Deployment Checklist

Pre-Deployment

  • [ ] Inventory every SCADA workstation that requires remote RDP access
  • [ ] Document every user (internal + vendor) who needs RDP access and to which specific workstation
  • [ ] Record current firewall inbound rules for VPN/RDP/jump server access
  • [ ] Verify outbound HTTPS (443) is permitted from the IDMZ or SCADA zone to the DMZ

Deployment

  • [ ] Deploy Access Controller (IDMZ or SCADA zone)
  • [ ] Deploy Access Gateway (DMZ)
  • [ ] Establish outbound TLS tunnel between Controller and Gateway
  • [ ] Connect Gateway to Active Directory / identity provider
  • [ ] Configure MFA (FIDO2 or authenticator app)
  • [ ] Create per-workstation access policies for each user/group
  • [ ] Create time-bounded vendor policies with approval workflows
  • [ ] Enable session recording for all sessions
  • [ ] Disable clipboard, drive, and printer redirection in policies
  • [ ] Harden RDP on each SCADA workstation (NLA, TLS, session limits)

Cutover

  • [ ] Test full access path: auth → policy → RDP session → recording → termination
  • [ ] Test vendor workflow: approval → auth → time-bounded session → auto-expiration
  • [ ] Remove VPN inbound firewall rules
  • [ ] Remove jump server inbound firewall rules
  • [ ] Set firewall default to deny-all inbound – no exceptions
  • [ ] Decommission VPN concentrator and jump server

Validation

  • [ ] External scan (Shodan, Censys, Nmap) – verify zero results
  • [ ] Penetration test targeting SCADA remote access paths
  • [ ] Audit trail review: verify completeness of session records
  • [ ] Compliance documentation: IEC 62443 FR mapping, session recording samples, firewall rule export

Conclusion

You need RDP to SCADA. Your firewall needs to stay closed. These are not competing requirements – they are both achievable with a reverse-access architecture that inverts the connection flow so the OT network initiates all communication outbound.

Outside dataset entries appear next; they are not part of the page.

(** The generic field for moduli below [2 ^ w]: addition, subtraction, negation and
    multiplication never overflow or panic and return the residue. Division panics on
    zero, and whenever it returns, it returns the quotient; it returns whenever one of
    the operands or their negations divides the other exactly. *)
Theorem generic_field_correct w p a b : 0 < w -> 1 < p <= 2 ^ w -> 0 <= a < p -> 0 <= b < p ->
  generic_add w p a b = Some ((a + b) mod p) /\
  generic_sub w p a b = Some ((a - b) mod p) /\
  generic_neg p a = Some ((- a) mod p) /\
  generic_mul w p a b = Some ((a * b) mod p) /\
  generic_div p a 0 = None /\
  (forall q, generic_div p a b = Some q -> is_quotient p a b q) /\
  (b <> 0 -> a mod b = 0 -> generic_div p a b = Some (a / b)).
Proof.
  intros Hw Hp Ha Hb.
  assert (Hdbl : 2 ^ (2 * w) = 2 ^ w * 2 ^ w) by (rewrite <- Z.pow_add_r by lia; f_equal; lia).
  split; [|split; [|split; [|split; [|split; [|split]]]]].
  - unfold generic_add, checked_add. replace (a + b <? 2 ^ (2 * w)) with true by (symmetry; apply Z.ltb_lt; nia).
    apply int_try_from_mod. lia.
  - unfold generic_sub, checked_add, checked_sub.
    replace (a + p <? 2 ^ (2 * w)) with true by (symmetry; apply Z.ltb_lt; nia). cbn [mbind option_bind].
    replace (b <=? a + p) with true by (symmetry; apply Z.leb_le; lia). cbn [mbind option_bind].
    rewrite int_try_from_mod by lia. f_equal. apply eqm_iff. exists 1. lia.
  - unfold generic_neg, checked_sub. case_if; [subst; reflexivity|].
    replace (a <=? p) with true by (symmetry; apply Z.leb_le; lia). f_equal.
    symmetry. apply mod_unique; [lia|]. exists (-1). lia.
  - unfold generic_mul, checked_mul. replace (a * b <? 2 ^ (2 * w)) with true by (symmetry; apply Z.ltb_lt; nia).
    apply int_try_from_mod. lia.
  - reflexivity.
  - intros q. unfold generic_div. case_if; [discriminate|].
    destruct (div_shortcuts_spec p (fun _ _ => None) a b Ha) as [->|(q' & -> & HQ)]; [lia|discriminate|].
    now intros [= <-].
  - intros H0 Hm. unfold generic_div, div_shortcuts. replace (b =? 0) with false by (symmetry; now apply Z.eqb_neq).
    rewrite try_integer_div_spec by easy. cbn [mbind option_bind]. now rewrite Hm.
Qed.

The RDP session is identical from the user’s perspective. The vendor’s experience is unchanged. The SCADA workstation functions normally. What disappears is the internet-facing attack surface – the VPN concentrator, the jump server, the inbound port, and the entire category of attacks that depends on their existence.

Eighty-two percent of OT intrusions in 2025 used internet-facing remote access as the entry point. Closing the inbound port closes that entry point. The RDP session continues. The attacks do not.